The front door was two mammoth pieces of plate glass, locked. Through it, Gregor could see the call board, rows of little steel buttons next to white-on-black company names arranged in alphabetical order. The first of those names, at the top of the list, was Aardvark Construction, Inc. The fifth was Federal Bureau of Investigation, Philadelphia Office.
Gregor stepped back. There was a call button on the outside of the building, so that people with late meetings could get far enough into the lobby to buzz up to whoever was waiting for them. Somewhere in the basement there was probably a janitor with access to a television security system. Gregor scanned the door frame and found the camera.
“Fine,” he said, to the snow falling on his head.
He went back to the car, stuck his head in Jackman’s window, and announced, “You can leave me here. I’ve got something I want to do.”
This time, Jackman looked sure Gregor needed a psychiatrist—but he went.
2
The man at the front desk was a stranger. Gregor had expected that. For one thing, he had been retired long enough for a new crop of recruits to go professional. Those recruits almost always ended up at front desks or on information lines for the first six months or so. For another thing, once he’d made it to the call board and announced himself, it had taken at least three minutes before he was buzzed through the inner doors. That meant the deskman hadn’t known his name. It also meant somebody else had.
That somebody else must have been impressed with him. The deskman nearly leapt to his feet when Gregor came into the office. Then he sat down again, reached for his intercom, and said,
“Mr. Demarkian? Mr. Flanagan will be out right away. Please. Why don’t you just sit down?”
Flanagan. Gregor smiled. He’d been sure there’d be someone he knew up here, even this late at night, but Jim Flanagan was a piece of very good luck.

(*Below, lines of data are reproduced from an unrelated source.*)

(* ===== verification/KdlFmt.v ===== *)
(** The formatter of configuration files (src/internal/kdlfmt): a scanner that tells
    which braces of a line are structural, and the normalizer that re-indents by it.

    A line is its bytes. The scanner's index is the bytes still ahead of it, with
    the byte before them; [i += 2] is a byte to pass over. Parsing KDL is a
    parameter: the library that does it is not part of the repository. *)
From S2P Require Import Prelude GoString.
From Stdlib Require Import Ascii.

Open Scope list_scope.
Open Scope Z_scope.

(** src/internal/kdlfmt/lex.go:10-26 [state] *)
Record state := mkState {
  st_depth : Z;
  blockDepth : Z;
  blockStart : Z;
  rawActive : bool;
  rawHashes : Z;
  rawSeekClose : bool;
  rawCloseSeen : Z;
  rawStart : Z;
  quotedActive : bool;
  quotedStart : Z;
  continuation : bool;
}.

Definition zeroState : state := mkState 0 0 0 false 0 false 0 0 false 0 false.

(** src/internal/kdlfmt/lex.go:31-37 [subNormal] The last constant, [subLineComment], is never assigned. *)
Inductive sublex := subNormal | subBlockComment | subRawString | subQuoted.

#[export] Instance sublex_eq : EqDecision sublex.
Proof. solve_decision. Defined.

(** src/internal/kdlfmt/lex.go:68-99 [scanLine] The locals of the scan. *)
Record lexer := mkLexer {
  lx_depth : Z;
  lx_sub : sublex;
  lx_blockDepth : Z;
  lx_blockStart : Z;
  lx_rawHashes : Z;
  lx_rawSeekClose : bool;
  lx_rawCloseSeen : Z;
  lx_rawStart : Z;
  lx_quotedStart : Z;
  leadingRun : bool;
  leadingCloses : Z;
  quotedEscaped : bool;
  contPending : bool;
}.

Flanagan had been at Behavioral Sciences for three years, and they’d gotten along. Gregor took off his coat, laid it across one chair, and sat down in another. He felt a little guilty about being so amused. The deskman meant well. He was just too wet behind the ears to realize there was no need to be this formal after normal business hours.
Seconds later, the inner door opened and Jim Flanagan stuck his head out. His face was mottled and mournful. His hair was still bright, electric red. His eyes were a deep, clear blue. He looked so much like the stereotypical Irishman, he could have been invented by a turn-of-the-century anti-Papist.
“Gregor,” he said. “It is you. I thought I was hearing things.”
“I still think I’m seeing things,” Gregor said. “Can’t you afford to get someone in here to paint?”
“No,” Flanagan said. “Dope.”
“Dope?” Gregor said. “Not Miller?”
“I don’t even want to think about Miller,” Flanagan said. “Go in the back there and say Miller, four men will probably try to kill you.”
“Just four?”
“Four is all we’ve got, besides me and Steve here.” Flanagan stepped back. “Come into my office and have some coffee. I’m supposed to be working out the details of a coordinated drug bust. I’m bored stiff.”
Gregor knew all about being bored stiff. He also knew Flanagan’s work wouldn’t suffer for it. He gathered up his coat and followed Flanagan through the inner door.
3
Flanagan’s office was a cubbyhole oversupplied with paper, file cabinets, and manila folders. It had been painted even less recently than the outer office and in a shade of particularly unattractive green. The only indication that Flanagan was head man here was on the door. There was a placard screwed into that, with Flanagan’s name on it in letters the size of a National Enquirer headline.
Flanagan cleared off a chair, reminding Gregor of Tibor that first day in the church. Then he dropped into the chair behind the desk and shoved a Pyrex pot of primal ooze onto the hot plate on the shelf behind him.
“So,” he said, “what brings you here? If you’ve just dropped in for a talk, I won’t mind. I’d do just about anything not to have to think about timetables any more.”